Monday, February 25, 2013

THE MILKY WAY LEAVES A TRAIL OF MIRRORS LIKE A GARDEN SNAIL


THE MILKY WAY LEAVES A TRAIL OF MIRRORS LIKE A GARDEN SNAIL

The Milky Way leaves a trail of mirrors like a garden snail
across the night sky. After the wounded joy. The scar
of enlightenment on the waters of life. A flash of insight
many years ago when a firefly emerged from the shadows
like a mandarin of Zen after a lightning storm and there’s been
no starmap for the creative turbulence in the valley of my heart
ever since I graduated with thorny laurels
from an abandoned schoolhouse of doors
that taught me to open them for myself. Now I’m the master
of a shipwreck under full sail on the moon.

But don’t be dazzled by all the hype. If you die into living
more immensely, even the apricot blossoms
when they come to the green bough with the incredible voice
after the marrow in your bones has been frozen
like the plasmatic slush of a winter dusk on the road,
are mythically incomparable to the cool bliss of the stars
that illuminated the afterlife you lived before this that made
every spring thereafter seem a post-mortem effect by contrast.

Meditatively I sit on a tatami mat of rusty finishing nails
practising the suppler Yoga of pine needles
under a broken evergreen with casts of snow on its branches
on an outcrop of rock over a lake I keep returning to
as if I lived here once like a waterbird and left something behind
like a reflection of mine with eyes that drowned in me
when I was walking on thin ice in the dark that growled
like an unchained dog, to get to the other side
of swimming like a hourglass with waterwings for lungs
on the estranged side of the moon, without hope,
when the silence forgot how to sing and every lightyear
I sank deeper into exile with an uncanny smile on my face.

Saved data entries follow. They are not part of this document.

(** * Further properties of the code *)

(** ** The mutation engine beyond rollback *)

Section crud_more.

Import Js Http.

Context {ApiError Resp : Type}.
Variable api : Request → ApiError + Resp.
Variable queryKey : QueryClient.QueryKey.
Variable endpoint : string.

Implicit Types (qc : QueryClient.t) (data : object) (id : prim).

(** The state a mutation that wrote [optimistic] leaves when the remote
    side accepted the request. *)
Lemma create_accepted now data resp qc :
  api (mkRequest POST endpoint (Some data)) = inr resp →
  Mutation.mutateAsync (BaseCrud.create api queryKey endpoint now) data qc
  = (inr resp,
     QueryClient.invalidateQueries queryKey
       (QueryClient.setQueryData queryKey (BaseCrud.appended now data) qc),
     [qc; QueryClient.setQueryData queryKey (BaseCrud.appended now data) qc]).
Proof. intros Hok. run_async. rewrite Hok. by run_async. Qed.

Lemma update_accepted id data resp qc :
  api (mkRequest PUT (endpoint +:+ "/" +:+ to_string id +:+ "/") (Some data))
  = inr resp →
  Mutation.mutateAsync (BaseCrud.update api queryKey endpoint) (id, data) qc
  = (inr resp,
     QueryClient.invalidateQueries queryKey
       (QueryClient.setQueryData queryKey (BaseCrud.merged id data) qc),
     [qc; QueryClient.setQueryData queryKey (BaseCrud.merged id data) qc]).
Proof. intros Hok. run_async. rewrite Hok. by run_async. Qed.

Lemma remove_accepted id resp qc :
  api (mkRequest DELETE (endpoint +:+ "/" +:+ to_string id +:+ "/") None)
  = inr resp →
  Mutation.mutateAsync (BaseCrud.remove api queryKey endpoint) id qc
  = (inr resp,
     QueryClient.invalidateQueries queryKey
       (QueryClient.setQueryData queryKey (BaseCrud.without id) qc),
     [qc; QueryClient.setQueryData queryKey (BaseCrud.without id) qc]).
Proof. intros Hok. run_async. rewrite Hok. by run_async. Qed.

Lemma accepted_state f qc :
  let s := QueryClient.invalidateQueries queryKey
             (QueryClient.setQueryData queryKey f qc) in
  QueryClient.getQueryData queryKey s
  = Some (f (QueryClient.getQueryData queryKey qc))
  ∧ queryKey ∈ QueryClient.invalidated s.
Proof.
  cbv zeta. split.
  - by rewrite get_invalidateQueries, get_setQueryData.
  - apply invalidated_after. rewrite get_setQueryData. eauto.
Qed.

The bush wolves howl. And everything that is
sad, mad, wild and lonely about me answers back
as if time were trying to express what it’s like to be mortal
and have a past it’s sometimes hard not to miss.

Wolf moon, snow moon, hunger moon, waxing,
Spica in the hand of Virgo, Capella and the kids,
Regulus, Aldebaran, Sirius, Orion and the Lion
the Pleiades garlanding the horns of the Bull for sacrifice
to the chthonic goddess of the island in the bay
that’s more witch than warlock by the way
the cedars thicken like mascara on the treeline.

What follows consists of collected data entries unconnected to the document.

Lemma sprites_fold_frame C dt l st :
  world_ok st -> NoDup l ->
  let st' := fold_left (fun s r => sprite_update C dt r s) l st in
  asteroids st' = asteroids st /\ ufos st' = ufos st /\
  (In RShip l -> ship st' = Ship_update C dt (ship st)) /\
  (~ In RShip l -> ship st' = ship st) /\
  lives st' = lives st /\ wave st' = wave st /\
  wave_cool st' = wave_cool st /\ safe st' = safe st /\
  ufo_timer st' = ufo_timer st /\ score st' = score st.
Proof.
  intros Hok Hnd. revert st Hok.
  induction Hnd as [|r l Hr Hnd IH]; intros st Hok; cbv zeta in *.
  - simpl. repeat split; try reflexivity. intros [].
  - change (fold_left (fun s r => sprite_update C dt r s) (r :: l) st)
      with (fold_left (fun s r => sprite_update C dt r s) l
              (sprite_update C dt r st)).
    set (st1 := sprite_update C dt r st).
    destruct r as [|i].
    + assert (H1 : world_ok st1)
        by (revert Hok; apply world_ok_ext; reflexivity).
      destruct (IH st1 H1) as (A1 & A2 & _ & A4 & A5 & A6 & A7 & A8 & A9 & A10).
      rewrite A1, A2, (A4 Hr), A5, A6, A7, A8, A9, A10.
      repeat split; try reflexivity. intro X. exfalso. apply X. now left.
    + pose proof (sprite_update_evolves C dt i st) as Hev. fold st1 in Hev.
      assert (H1 : world_ok st1) by (eapply evolves_world_ok; eassumption).
      destruct (sprite_update_obj_frame C dt i st Hok) as [B1 B2].
      fold st1 in B1, B2.
      pose proof (evolves_core _ _ _ Hev) as Hc. unfold core in Hc.
      injection Hc as C1 C2 C3 C4 C5 C6.
      assert (Hs : score st1 = score st).
      { pose proof (sprite_update_counters C dt (RObj i) st) as X.
        unfold counters in X. fold st1 in X. now injection X. }
      destruct (IH st1 H1)
        as (A1 & A2 & A3 & A4 & A5 & A6 & A7 & A8 & A9 & A10).
      rewrite A1, A2, A5, A6, A7, A8, A9, A10.
      repeat split; try congruence.
      * intros [X | X]; [discriminate | ]. rewrite (A3 X). congruence.
      * intro X. rewrite A4; [congruence | ]. intro Y. apply X. now right.
Qed.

I look at stars with the same anticipation I felt
when I used to check my flowers first thing in the morning
to see if any had opened like supernovas in the night
while I was dreaming about the light being a gardener that transplanted
hydromorphic constellations into a starmap that never uprooted its weeds.

Detached and free enough to be emotional about the dead
I scatter the ashes of my heart like things I’ve felt and said
swept like a gust of stars and snow off the thresholds
of my seeing by the silver green brooms of the moonlit junipers
that try to keep the flying carpets of the hillsides clean
of the Arctic mirages the mind tracks in like a zodiac
with bestial house manners, wherever I think it might do
the undernourished roots of the waterlilies of dark matter
the most good. I mulch my solitude with autumnal memories
of equal nights and days at the crossroads of my ecliptics
and celestial equators like the tree rings of spring in my heartwood.
Though my tears keeping jumping orbitals like ripples of rain
there always a discharge of light out of all proportion
after a quantum release of every mystic singularity
of a firefly at the heart of the galaxy from a black hole of pain.

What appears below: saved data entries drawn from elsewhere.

(** X12. When the diff query of a commit of the log cannot be started,
    [main] raises that [OSError] before anything is rendered: the scratch
    file is not written, the renderer is not run, the files are left as
    they are, and only the messages of the failed diff queries of the
    commits before are printed. *)
Theorem main_raises_from_get_commit_diff `{SetIteration}
    (git : list pystr -> pystr -> completion)
    (renderer : list pystr -> gmap pystr pystr -> completion * gmap pystr pystr)
    (args_repo args_visualizer args_output out msg : pystr) (st : state)
    (before after : list (pystr * list pystr)) (e : pystr * list pystr) :
  git git_log_args args_repo = Completed out ->
  forallb (fun line => negb (forallb isspace line)) (splitlines out) = true ->
  map commit_of_line (splitlines out) = before ++ e :: after ->
  diff_starts git args_repo before = true ->
  git (git_diff_tree_args e.1) args_repo = NotStarted msg ->
  main git renderer args_repo args_visualizer args_output st
  = (Raise (OSError msg),
     mkState (stdout st ++ diff_messages git args_repo before) (fs st)).
Proof.
intros Hgit Hlines Hcommits Hstart Hdiff.
rewrite (main_with_commits git renderer args_repo args_visualizer args_output
           st st (before ++ e :: after)).
- by rewrite (bind_Raise _ _ _ _ _
                (generate_mermaid_graph_raise git args_repo before e after msg st
                   Hstart Hdiff)).
- rewrite <- Hcommits. by apply get_git_commits_run.
- by destruct before.
Qed.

I don’t cling to my leaves in winter, nor grieve when
the blossoms of spring let go of me like thousands of poems
free as geishas in the gutters of my starmud to shine where they please.
Like one old mushroom once said like the bald head of a man,
the birds are flying in my roots, the fish are swimming
in the crowns of my trees. And I know as well as he
what hour it is. The midnight sun breathes in its sleep
through the gills of Pisces. A virgin sows
the unploughed moon with beards of starwheat.